[Cluster-devel] RFC: generic improvement to fence agents api

Sat Mar 19 06:34:55 UTC 2011

Hi all,

while discussing on linux-cluster the support of the Tripp Lite switched
PDU, it occurred to me that we can effectively improve (almost half) the
time it takes to perform power fencing of certain devices, when for
example, more than one PSU needs to be powered off to complete the action.

Node X has 2 PSU.

In our current state, the config would look like:

<clusternode .....>
 <fence>
  <method...>
   <device name="..." port="1"/>
   <device name="..." port="2"/>
.....

it means effectively spawning, most likely the same agent, twice.
Increasing the time it takes to fence and maybe increasing the
possibility to fail to fence if the second connection fails.

My suggestion would be to allow to specify a list of ports instead.

<clusternode .....>
 <fence>
  <method...>
   <device name="..." ports="1 2"/>
....

Either by using a new keyword "ports" or re-using "port" itself.

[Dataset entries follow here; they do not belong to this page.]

(** * Signed-authorization protocol of the deep-link transfer system

    A shallow embedding of the signature service
    ([backend/services/signature-service.js]), of the signer-side canonical
    encoder ([frontend/js/security-utils.js]) and of the nonce manager
    ([backend/services/nonce-manager.js]), followed by the properties of the
    verification pipeline.

    JavaScript values are modelled by [jsval]; objects used as records by
    [gmap string jsval]; the nonce stores (Redis and the in-process [Map])
    by finite maps; exceptions by a sum type; the clock readings and the
    outcome of each Redis command are inputs of a call ([Env]). *)

From Stdlib Require Import ZArith Ascii String List Bool Lia.
From stdpp Require Import base option strings gmap fin_maps pretty.

Local Open Scope string_scope.
Local Open Scope Z_scope.

(** ** JavaScript values *)

Module JS.

(** Numbers.  A finite number [Dec m e] stands for [m / 10^e]; this covers
    every integer and every decimal literal the protocol handles (amounts,
    slippage, millisecond instants), with exact comparisons.  The values
    are exact decimals: where JavaScript rounds a literal to the nearest
    double (more than 17 significant digits, an exponent beyond the range of
    doubles), the model keeps the value of the literal. *)
Inductive number :=
  | NaN
  | Inf (neg : bool)
  | Dec (m : Z) (e : nat).

(** Objects carry a reference (their identity) and their own properties. *)
#[local] Unset Elimination Schemes.
Inductive jsval :=
  | JUndefined
  | JNull
  | JBool (b : bool)
  | JNum (n : number)
  | JStr (s : string)
  | JObj (ref : nat) (fields : gmap string jsval).
#[local] Set Elimination Schemes.

Definition pow10 (e : nat) : Z := 10 ^ Z.of_nat e.

(** Three-way comparison of numbers; [None] when a NaN is involved. *)
Definition num_cmp (a b : number) : option comparison :=
  match a, b with
  | NaN, _ | _, NaN => None
  | Inf n1, Inf n2 =>
      Some (match n1, n2 with
            | true, false => Lt
            | false, true => Gt
            | _, _ => Eq
            end)
  | Inf n, Dec _ _ => Some (if n then Lt else Gt)
  | Dec _ _, Inf n => Some (if n then Gt else Lt)
  | Dec m1 e1, Dec m2 e2 => Some (Z.compare (m1 * pow10 e2) (m2 * pow10 e1))
  end.

(** [a > b], [a < b], [a <= b] and [a === b] on numbers. *)
Definition num_gtb (a b : number) : bool :=
  match num_cmp a b with Some Gt => true | _ => false end.
Definition num_ltb (a b : number) : bool :=
  match num_cmp a b with Some Lt => true | _ => false end.
Definition num_leb (a b : number) : bool :=
  match num_cmp a b with Some Lt | Some Eq => true | _ => false end.
Definition num_eqb (a b : number) : bool :=
  match num_cmp a b with Some Eq => true | _ => false end.

Definition isNaN (a : number) : bool :=
  match a with NaN => true | _ => false end.

Definition of_Z (z : Z) : number := Dec z 0.

(** Removal of the trailing zeros of the fractional part. *)
Fixpoint strip_zeros (m : Z) (e : nat) : Z * nat :=
  match e with
  | O => (m, O)
  | S e' => if (m mod 10 =? 0) then strip_zeros (m / 10) e' else (m, e)
  end.
(** * The countdown of [script.js]

    The repository holds two copies of one page script; they differ in the
    literal passed to [new Date(...)] and in the audio wiring, and share the
    function [updateCountdown] verbatim.  The development below embeds that
    function, the timer that drives it and the string formatting it relies
    on, and proves the properties of the countdown.

    Instants are epoch milliseconds as returned by [Date.prototype.getTime]:
    integers far inside the range in which JavaScript numbers are exact, so
    they are modelled by [Z].  On such values [Math.floor (a / b)] with a
    positive [b] is the floor quotient [Z.div], and [%] is the remainder that
    truncates toward zero and takes the sign of the dividend, [Z.rem]. *)

From Stdlib Require Import ZArith Lia List DecimalString DecimalZ.
From stdpp Require Import base strings gmap.

Local Open Scope Z_scope.

(** ** Arithmetic of one tick *)

Module Countdown.

(** [const distance = countdownDate - now;] *)
Definition distance (countdownDate now : Z) : Z := countdownDate - now.

(** [Math.floor(distance / (1000 * 60 * 60 * 24))] *)
Definition days (distance : Z) : Z :=
  distance / (1000 * 60 * 60 * 24).

(** [Math.floor((distance % (1000 * 60 * 60 * 24)) / (1000 * 60 * 60))] *)
Definition hours (distance : Z) : Z :=
  Z.rem distance (1000 * 60 * 60 * 24) / (1000 * 60 * 60).

(** [Math.floor((distance % (1000 * 60 * 60)) / (1000 * 60))] *)
Definition minutes (distance : Z) : Z :=
  Z.rem distance (1000 * 60 * 60) / (1000 * 60).

(** [Math.floor((distance % (1000 * 60)) / 1000)] *)
Definition seconds (distance : Z) : Z :=
  Z.rem distance (1000 * 60) / 1000.

(** The test of the final [if (distance < 0)]. *)
Definition expired (distance : Z) : bool := distance <? 0.

End Countdown.

Import Countdown.

(** ** Number formatting *)

(** [Number.prototype.toString] on an integer: its decimal digits, with a
    leading minus sign below zero; zero prints as one digit. *)
Definition toString (n : Z) : string :=
  NilZero.string_of_int (Z.to_int n).

(** [count] copies of [s], one after the other. *)
Fixpoint repeat_string (count : nat) (s : string) : string :=
  match count with
  | O => EmptyString
  | S k => s +:+ repeat_string k s
  end.

(** [String.prototype.padStart]: a string at least [maxLength] long, or an
    empty filler, leaves the string as it is; otherwise the filler is repeated
    and cut to the missing length, and put in front. *)
Definition padStart (str : string) (maxLength : nat) (fillString : string)
  : string :=
  let stringLength := String.length str in
  if (maxLength <=? stringLength)%nat then str
  else if String.eqb fillString EmptyString then str
  else
    let fillLen := (maxLength - stringLength)%nat in
    String.substring 0 fillLen (repeat_string fillLen fillString) +:+ str.

(** [value.toString().padStart(2, "0")], the text put into a slot. *)
Definition slot_text (value : Z) : string :=
  padStart (toString value) 2 "0".

(** ** The page *)

(** The calls by which the script changes the page. *)
Inductive DomOp : Type :=
| SetTextContent (id text : string)
| SetInnerHTML (id html : string)
| ClearInterval.

(** What the script can observe and change: the content of the elements that
    carry an id (the markup is not part of the script), whether the interval
    created by [setInterval] is still registered, and the calls performed so
    far, oldest first. *)
Record Page : Type := mkPage {
  document : gmap string string;
  countdownTimer : bool;
  journal : list DomOp
}.

(** Script code: it reads and changes the page; [None] is an uncaught
    [TypeError], past which the page is not followed. *)
Definition JS (A : Type) : Type := Page -> option (A * Page).

Definition ret {A : Type} (a : A) : JS A := fun p => Some (a, p).

Definition bind {A B : Type} (m : JS A) (k : A -> JS B) : JS B :=
  fun p =>
    match m p with
    | Some (a, p') => k a p'
    | None => None
    end.

Declare Scope js_scope.
Notation "m ;; k" := (bind m (fun _ => k))
  (at level 100, k at level 200, right associativity) : js_scope.
Delimit Scope js_scope with js.
Bind Scope js_scope with JS.
Local Open Scope js_scope.

(** [document.getElementById(id).textContent = text]; [getElementById] gives
    [null] for an id the page does not have, and the assignment then throws. *)
Definition setTextContent (id text : string) : JS unit :=
  fun p =>
    match document p !! id with
    | Some _ =>
        Some (tt, mkPage (<[id := text]> (document p)) (countdownTimer p)
                         (journal p ++ [SetTextContent id text]))
    | None => None
    end.

(** [document.getElementById(id).innerHTML = html] *)
Definition setInnerHTML (id html : string) : JS unit :=
  fun p =>
    match document p !! id with
    | Some _ =>
        Some (tt, mkPage (<[id := html]> (document p)) (countdownTimer p)
                         (journal p ++ [SetInnerHTML id html]))
    | None => None
    end.
(** * Balloon tracker: snapshot ingestion, positional parsing and geocoding

    A shallow embedding of the ingestion pipeline of [main.py]:
    [fetch_snapshot], [parse_snapshot], [parse_flight_record] and
    [collect_flight_history].  Python values decoded from JSON are an
    inductive type, exceptions are an explicit result type, and the two
    effects of the pipeline (outbound HTTP requests and lines printed on
    standard output) are recorded in a chronological trace that is threaded
    through every call. *)

From Stdlib Require Import List String Ascii ZArith QArith Bool Lia.
From Stdlib Require Import DecimalString.
From Stdlib Require DecimalPos DecimalZ.
Import ListNotations.
Set Warnings "-register-all,-notation-for-abbreviation".
Local Open Scope string_scope.
Local Open Scope list_scope.
Local Open Scope Z_scope.

(** ** Python values *)

(** What [resp.json()] can hand back: [None], booleans, integers, floats
    (finite ones, as rationals: the pipeline never computes with them, it only
    passes them on), strings, lists and dicts.  A dict decoded from JSON has
    string keys and iterates in insertion order, so it is kept as the list of
    its [items()]. *)
Inductive value : Type :=
| VNone
| VBool (b : bool)
| VInt (z : Z)
| VFloat (q : Q)
| VStr (s : string)
| VList (items : list value)
| VDict (entries : list (string * value)).

(** The name [type(raw)] prints in the warning of [parse_snapshot]. *)
Inductive pytype : Type :=
| TNoneType | TBool | TInt | TFloat | TStr | TList | TDict.

Definition type_of (v : value) : pytype :=
  match v with
  | VNone => TNoneType
  | VBool _ => TBool
  | VInt _ => TInt
  | VFloat _ => TFloat
  | VStr _ => TStr
  | VList _ => TList
  | VDict _ => TDict
  end.

(** ** Exceptions *)

Inductive exn : Type :=
| IndexError
| KeyError
| TypeError
| ValueError
| Timeout
| ConnectionError
| HTTPError
| JSONDecodeError.

Inductive result (A : Type) : Type :=
| Ok (a : A)
| Raise (e : exn).
Arguments Ok {A} a.
Arguments Raise {A} e.

Definition rbind {A B : Type} (r : result A) (k : A -> result B) : result B :=
  match r with
  | Ok a => k a
  | Raise e => Raise e
  end.

(** ** Subscripting *)

(** [obj[i]] for a literal index [i >= 0].  A list or a string answers with
    its [i]-th element or [IndexError]; a dict looks the integer up as a key,
    and a dict decoded from JSON has only string keys, hence [KeyError]; the
    remaining values are not subscriptable. *)
Definition getitem (obj : value) (i : nat) : result value :=
  match obj with
  | VList items =>
      match nth_error items i with
      | Some v => Ok v
      | None => Raise IndexError
      end
  | VStr s =>
      match String.get i s with
      | Some c => Ok (VStr (String c EmptyString))
      | None => Raise IndexError
      end
  | VDict _ => Raise KeyError
  | VNone | VBool _ | VInt _ | VFloat _ => Raise TypeError
  end.

(** ** The geometry engine *)

(** A point of the plane, [x] first. *)
Record point : Type := mkPoint { px : Q; py : Q }.

(** The float a number converts to when [float()] converts it exactly: a
    float is itself, and an integer of magnitude at most 2^53 is the same
    number.  A larger integer is rounded to a neighbouring float, or, from
    2^1024 on, has no float at all. *)
Definition as_number (v : value) : option Q :=
  match v with
  | VInt z => if Z.abs z <=? 2 ^ 53 then Some (inject_Z z) else None
  | VFloat q => Some q
  | _ => None
  end.

(** An integer too large for any float: [float()] raises [OverflowError]
    on it. *)
Definition overflows (v : value) : bool :=
  match v with
  | VInt z => 2 ^ 1024 <=? Z.abs z
  | _ => false
  end.

(** The part of shapely and geopandas the pipeline relies on.  [Point x y]
    is shapely's constructor: it converts each coordinate to a float, so two
    numbers that convert exactly give the point with these coordinates;
    [None], which has no float conversion, makes the constructor raise, and
    so does an integer beyond the range of floats.  What it does with other
    values (strings, nested lists, integers that are rounded) differs between
    shapely releases or depends on the rounding, and is left open.
    [contains g p] is the containment test of a boundary geometry. *)
Class GeoEngine : Type := {
  geometry : Type;
  Point : value -> value -> result point;
  contains : geometry -> point -> bool;
  Point_numbers : forall a b x y,
    as_number a = Some x -> as_number b = Some y ->
    Point a b = Ok (mkPoint x y);
  Point_None : forall a b,
    a = VNone \/ b = VNone -> exists e, Point a b = Raise e;
  Point_overflow : forall a b,
    overflows a = true \/ overflows b = true -> exists e, Point a b = Raise e
}.

(** One row of a boundary collection: a geometry and its name attribute
    (column ["NAME"] of the country-level collection, column ["name"] of the
    state-level one). *)
Record feature `{GeoEngine} : Type := mkFeature {
  f_geometry : geometry;
  f_name : string
}.
Arguments mkFeature {_} _ _.

(** ** Records *)

(** The dict returned by [parse_flight_record]. *)
Record flight_record : Type := mkRecord {
  lat : value;
  lon : value;
  alt : value;
  country : option string;
  state : option string
}.

(** ** Effects *)

Inductive message : Type :=
| MsgError (url : string) (e : exn)
| MsgWarn (t : pytype)
| MsgInfo (h : Z) (n : nat).

Inductive event : Type :=
| Get (url : string)
| Print (m : message).

Definition trace : Type := list event.

Inductive http_outcome : Type :=
| Transport (e : exn)
| Response (status_ok : bool) (body : option value).

(** A computation reads the trace so far and returns its result together
    with the extended trace; what was requested or printed before an
    exception stays in the trace. *)
Definition M (A : Type) : Type := trace -> result A * trace.

Definition ret {A : Type} (a : A) : M A := fun tr => (Ok a, tr).

Definition bind {A B : Type} (m : M A) (k : A -> M B) : M B :=
  fun tr =>
    match m tr with
    | (Ok a, tr') => k a tr'
    | (Raise e, tr') => (Raise e, tr')
    end.

Definition lift {A : Type} (r : result A) : M A := fun tr => (r, tr).

Definition emit (ev : event) : M unit := fun tr => (Ok tt, tr ++ [ev]).

Definition print (m : message) : M unit := emit (Print m).

(** [try: body  except Exception as e: handler e] *)
Definition try_except {A : Type} (body : M A) (handler : exn -> M A) : M A :=
  fun tr =>
    match body tr with
    | (Ok a, tr') => (Ok a, tr')
    | (Raise e, tr') => handler e tr'
    end.

Declare Scope py_scope.
Delimit Scope py_scope with py.
Notation "x <- m ;; k" := (bind m (fun x => k))
  (at level 100, m at next level, right associativity) : py_scope.
Notation "m ;;; k" := (bind m (fun _ => k))
  (at level 100, right associativity) : py_scope.
Local Open Scope py_scope.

If
using "port", current configuration will continue to work as-is and the
change effectively would not introduce any backward compatibility issue.

This way the agent can:

1) connect once (reducing in most cases the ssh/telnet/whatever time)
2) issue the OFF command as fast as possible (almost in parallel)
3) then wait for the results.

By adopting a list, the configuration would look cleaner too IMHO.

A quick glance, the change should not affect fenced (David can you
confirm please?), and most agents could handle it via the fencing python
lib (Marek?).

Does it sound reasonable?

Cheers
Fabio